In this example, we want to calculate sum of three numbers. 

1. Let's assume we have a python image to use. It accepts two arguments and return sum of them. 

2. The sum of a and b will be used to calculate final result with sum of c and d. In total, we will have three arithmetical operators. Then we use another echo operator to print the result. 

# 1. Create a container image for each component

Assumes that you have already created a program to perform the task required in a particular step of your ML workflow. For example, if the task is to train an ML model, then you must have a program that does the training,

Your component can create `outputs` that the downstream components can use as `inputs`. This will be used to build Job Directed Acyclic Graph (DAG)


> In this case, we will use a python base image to do the calculation. We skip buiding our own image.

# 2. Create a Python function to wrap your component

Define a Python function to describe the interactions with the Docker container image that contains your pipeline component.

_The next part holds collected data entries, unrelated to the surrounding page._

(** [renderContactsGroup(container, label, list)]; the container is named
    by the block it was looked up as. *)
Definition renderContactsGroup (container : block) (label : string)
    (list : jsval) : ST contacts unit :=
  fun cs =>
    if negb (present (block_of container cs)) then ret tt cs
    else
      (empty <-- (if negb (truthy list) then Ok true
                  else len <~ get list "length" ;; Ok (strict_eq_zero len)) ;;
       if (empty : bool) then
         html <-- kv label (JStr "No contacts found") ;;
         modify (set_block container html)
       else
         let html0 :=
           "<div class=" ++ q "mb-1 fw-semibold" ++ ">" ++ label ++ "</div>" in
         items <-- as_array list ;;
         rows <-- mapR contact_row items ;;
         let html := html0 ++ String.concat "" rows in
         modify (set_block container html)) cs.

(** *** The sections of the result view

    Each section is the block of the handler under the comment of the same
    name.  [kv_prop label o k] is [kv(label, o.k)]; [joined sep vals] is
    [vals.filter(Boolean).join(sep) || '—']; [source_link] is the markup of
    the three attributed links. *)
Definition kv_prop (label : string) (o : jsval) (k : string) : outcome string :=
  v <~ get o k ;; kv label v.

Definition kv_prop_or (label : string) (o : jsval) (k : string)
    : outcome string :=
  v <~ get o k ;; kv label (js_or v (JStr "—")).

Definition joined (sep : string) (vals : list jsval) : outcome jsval :=
  s <~ array_join sep (filter truthy vals) ;;
  Ok (js_or (JStr s) (JStr "—")).

Definition source_link (url : jsval) (text : string) : outcome string :=
  if truthy url then
    u <~ to_string url ;;
    Ok ("Source: <a href=" ++ dq ++ u ++ dq ++ " target=" ++ q "_blank"
      ++ " rel=" ++ q "noopener" ++ ">" ++ text ++ "</a>")
  else Ok "".

Definition fr24_card (data : jsval) : ST view unit :=
  fr24 <-- get data "fr24" ;;
  let fr := js_or fr24 (JObj []) in
  k1 <-- (t <~ get data "tail_number" ;;
          ts <~ to_string t ;;
          kv "Tail number" (JStr ("<strong>" ++ ts ++ "</strong>"))) ;;
  k2 <-- kv_prop "Aircraft" fr "model" ;;
  k3 <-- kv_prop "Airline" fr "airline" ;;
  k4 <-- kv_prop "Operator" fr "operator" ;;
  k5 <-- kv_prop "Type Code" fr "type_code" ;;
  k6 <-- kv_prop "Code (Airline)" fr "airline_code" ;;
  k7 <-- kv_prop "Code (Operator)" fr "operator_code" ;;
  k8 <-- kv_prop_or "Mode S (ICAO hex)" fr "mode_s" ;;
  k9 <-- kv_prop_or "Serial Number (MSN)" fr "serial_msn" ;;
  on_page (set_fr24Card
             (String.concat "" [k1; k2; k3; k4; k5; k6; k7; k8; k9])) ;;;
  link <-- (url <~ get fr "source_url" ;; source_link url "FR24") ;;
  on_page (set_fr24Link link).

(** [fo === true ? 'YES' : (fo === false ? 'NO' : '—')] *)
Definition fractional_owner_text (fo : jsval) : string :=
  if strict_eq_bool fo true then "YES"
  else if strict_eq_bool fo false then "NO"
  else "—".

Definition registry_card (data : jsval) : ST view unit :=
  registry <-- get data "registry" ;;
  let rg := js_or registry (JObj []) in
  k1 <-- kv_prop "Owner" rg "owner" ;;
  k2 <-- kv_prop "Status" rg "status" ;;
  k3 <-- kv_prop "Airworthiness Class" rg "airworthiness_class" ;;
  k4 <-- kv_prop "Certificate Issue Date" rg "certificate_issue_date" ;;
  k5 <-- kv_prop "Airworthiness Date" rg "airworthiness_date" ;;
  k6 <-- kv_prop "Expiration" rg "expiration" ;;
  k7 <-- kv_prop "Engine" rg "engine" ;;
  k8 <-- kv_prop "Serial Number" rg "serial_number" ;;
  k9 <-- kv_prop "Model Year" rg "model_year" ;;
  k10 <-- kv_prop "Seats" rg "seats" ;;
  k11 <-- kv_prop "Engines" rg "engines_count" ;;
  k12 <-- (fo <~ get rg "fractional_owner" ;;
           kv "Fractional Owner" (JStr (fractional_owner_text fo))) ;;
  on_page (set_regCard
             (String.concat ""
                [k1; k2; k3; k4; k5; k6; k7; k8; k9; k10; k11; k12])) ;;;
  link <-- (url <~ get rg "source_url" ;; source_link url "FAA / Registry") ;;
  on_page (set_regLink link).

Definition adsb_card (data : jsval) : ST view unit :=
  adsb <-- get data "adsb" ;;
  let ad := js_or adsb (JObj []) in
  k1 <-- kv_prop "Callsign" ad "callsign" ;;
  k2 <-- kv_prop "ICAO hex" ad "hex" ;;
  k3 <-- (r <~ get ad "registration" ;;
          t <~ (if truthy r then Ok r else get data "tail_number") ;;
          kv "Registration" t) ;;
  k4 <-- (a <~ get ad "icao_type" ;; b <~ get ad "type_full" ;;
          v <~ joined " · " [a; b] ;; kv "Type (ICAO / Full)" v) ;;
  k5 <-- (a <~ get ad "type_desc" ;; b <~ get ad "category" ;;
          v <~ joined " · " [a; b] ;; kv "Type Desc / Category" v) ;;
  pos_epoch <-- get ad "pos_epoch" ;;
  seen <- (if truthy pos_epoch then
             ago <- formatAgo pos_epoch ;; ret (JStr (ago ++ " (epoch)"))
           else
             last_seen <-- get ad "last_seen" ;;
             ret (js_or last_seen (JStr "—"))) ;;
  k6 <-- kv "Last seen (ADS-B)" seen ;;
  k7 <-- kv_prop_or "On-ground / Altitude" ad "baro_altitude" ;;
  k8 <-- (a <~ get ad "groundspeed_kt" ;; b <~ get ad "ground_track" ;;
          v <~ joined " / " [a; b] ;; kv "Groundspeed (kt) / Track" v) ;;
  k9 <-- (a <~ get ad "true_heading" ;; b <~ get ad "mag_heading" ;;
          v <~ joined " / " [a; b] ;; kv "Heading (true/mag)" v) ;;
  k10 <-- kv_prop "Squawk" ad "squawk" ;;
  k11 <-- kv_prop "Position (WGS84)" ad "position" ;;
  k12 <-- (a <~ get ad "source" ;; b <~ get ad "message_rate" ;;
           v <~ joined " · " [a; b] ;; kv "Source / Msg rate" v) ;;
  on_page (set_adsbCard
             (String.concat ""
                [k1; k2; k3; k4; k5; k6; k7; k8; k9; k10; k11; k12])) ;;;
  link <-- (links <~ get data "links" ;;
            url <~ get_opt links "adsb_globe_url" ;;
            if truthy url then
              links' <~ get data "links" ;;
              url' <~ get links' "adsb_globe_url" ;;
              source_link url' "ADS-B Exchange (globe)"
            else Ok "") ;;
  on_page (set_adsbLink link).

Definition role_badge (r : jsval) : outcome string :=
  rs <~ to_string r ;;
  Ok ("<span class=" ++ q "badge text-bg-secondary me-2" ++ ">" ++ rs
      ++ "</span>").

Definition overnight_badge (o : jsval) : outcome string :=
  airport <~ get o "airport" ;;
  a <~ to_string (js_or airport (JStr "—")) ;;
  overnights <~ get o "overnights" ;;
  n <~ to_string overnights ;;
  avg_ground_hours <~ get o "avg_ground_hours" ;;
  g <~ to_string avg_ground_hours ;;
  Ok ("<span class=" ++ q "badge text-bg-primary me-2 badge-airport" ++ ">"
      ++ a ++ " <span class=" ++ q "ms-1 text-bg-dark badge" ++ ">" ++ n
      ++ " ovn · " ++ g ++ "h avg</span></span>").

(** [(v || []).map(f).join('')] *)
Definition map_join (v : jsval) (f : jsval -> outcome string)
    : outcome string :=
  items <~ as_array (js_or v (JArr [])) ;;
  strs <~ mapR f items ;;
  Ok (String.concat "" strs).

Definition targeting (data : jsval) : ST view unit :=
  roles <-- (hint <~ get data "buyer_roles_hint" ;; map_join hint role_badge) ;;
  likely_base <-- get data "likely_base" ;;
  let base := js_or likely_base (JObj []) in
  baseConf <-- (c <~ get base "confidence" ;;
                if is_number c then
                  c' <~ get base "confidence" ;;
                  x <~ to_number c' ;;
                  Ok (" (conf "
                      ++ num_to_string (Math_round (num_mul x (of_Z 100)))
                      ++ "%)")
                else Ok "") ;;
  ovn <-- (tops <~ get data "overnights_top" ;; map_join tops overnight_badge) ;;
  chase0 <-- get data "chase" ;;
  let chase :=
    js_or chase0 (JObj [("score", JNum 0); ("reasons", JArr [])]) in
  k1 <-- (op <~ get data "inferred_operation" ;;
          ops <~ to_string (js_or op (JStr "—")) ;;
          fractional <~ get data "is_fractional" ;;
          kv "Inferred Operation"
             (JStr (ops ++ (if truthy fractional then " (fractional)"
                            else "")))) ;;
  k2 <-- kv "Who to contact" (js_or (JStr roles) (JStr "—")) ;;
  k3 <-- (code <~ get base "code" ;;
          if truthy code then
            code' <~ get base "code" ;;
            cs <~ to_string code' ;;
            kv "Likely operating base" (JStr (cs ++ baseConf))
          else kv "Likely operating base" (JStr "—")) ;;
  k4 <-- kv "Overnights / avg ground time" (js_or (JStr ovn) (JStr "—")) ;;
  k5 <-- (score <~ get chase "score" ;;
          ss <~ to_string score ;;
          reasons <~ get chase "reasons" ;;
          items <~ as_array (js_or reasons (JArr [])) ;;
          rs <~ array_join ", " items ;;
          kv "Chase score" (JStr (ss ++ " / 5 — " ++ rs))) ;;
  on_page (set_targetCard (String.concat "" [k1; k2; k3; k4; k5])).

Definition top_pill (a : jsval) : outcome string :=
  code <~ get a "code" ;;
  count <~ get a "count" ;;
  pill code count.

Definition activity (data : jsval) : ST view unit :=
  last_spotted <-- get data "last_spotted" ;;
  let last := js_or last_spotted (JObj []) in
  placeLabel <-- (place_code <~ get last "place_code" ;;
                  if truthy place_code then
                    place_city <~ get last "place_city" ;;
                    if truthy place_city then
                      code <~ get last "place_code" ;;
                      cs <~ to_string code ;;
                      city <~ get last "place_city" ;;
                      ys <~ to_string city ;;
                      Ok (JStr (cs ++ " (" ++ ys ++ ")"))
                    else get last "place_code"
                  else Ok (JStr "—")) ;;
  top7 <-- (tops <~ get data "top_airports_7d" ;; map_join tops top_pill) ;;
  top30 <-- (tops <~ get data "top_airports_30d" ;; map_join tops top_pill) ;;
  top90 <-- (tops <~ get data "top_airports_90d" ;; map_join tops top_pill) ;;
  epoch <-- get last "epoch" ;;
  spotted <- (if truthy epoch then
                epoch' <-- get last "epoch" ;;
                ago <- formatAgo epoch' ;;
                place <-- to_string placeLabel ;;
                ret (JStr (ago ++ " at " ++ place))
              else ret (JStr "—")) ;;
  k1 <-- kv "Last spotted (overall)" spotted ;;
  k2 <-- kv "Top airports — last 7 days" (js_or (JStr top7) (JStr "—")) ;;
  k3 <-- kv "Top airports — last 30 days" (js_or (JStr top30) (JStr "—")) ;;
  k4 <-- kv "Top airports — last 90 days" (js_or (JStr top90) (JStr "—")) ;;
  on_page (set_activityCard (String.concat "" [k1; k2; k3; k4])).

Here, in order to simplify the process, we use simple way to calculate sum. Ideally, you need to build a new container image for your code change.

In [3]:
import kfp
from kfp import dsl

def add_two_numbers(a, b):
    return dsl.ContainerOp(
        name='calculate_sum',
        image='python:3.6.8',
        command=['python', '-c'],
        arguments=['with open("/tmp/results.txt", "a") as file: file.write(str({} + {}))'.format(a, b)],
        file_outputs={
            'data': '/tmp/results.txt',
        }
    )

def echo_op(text):
    return dsl.ContainerOp(
        name='echo',
        image='library/bash:4.4.23',
        command=['sh', '-c'],
        arguments=['echo "Result: {}"'.format(text)]
    )

# 3. Define your pipeline as a Python function

Describe each pipeline as a Python function.

In [4]:
@dsl.pipeline(
  name='Calcualte sum pipeline',
  description='Calculate sum of numbers and prints the result.'
)
def calculate_sum(
    a=7,
    b=10,
    c=4,
    d=7
):
    """A four-step pipeline with first two running in parallel."""

    sum1 = add_two_numbers(a, b)
    sum2 = add_two_numbers(c, d)
    sum = add_two_numbers(sum1.output, sum2.output)

    echo_task = echo_op(sum.output)

# 4. Compile the pipeline

Compile the pipeline to generate a compressed YAML definition of the pipeline. The Kubeflow Pipelines service converts the static configuration into a set of Kubernetes resources for execution.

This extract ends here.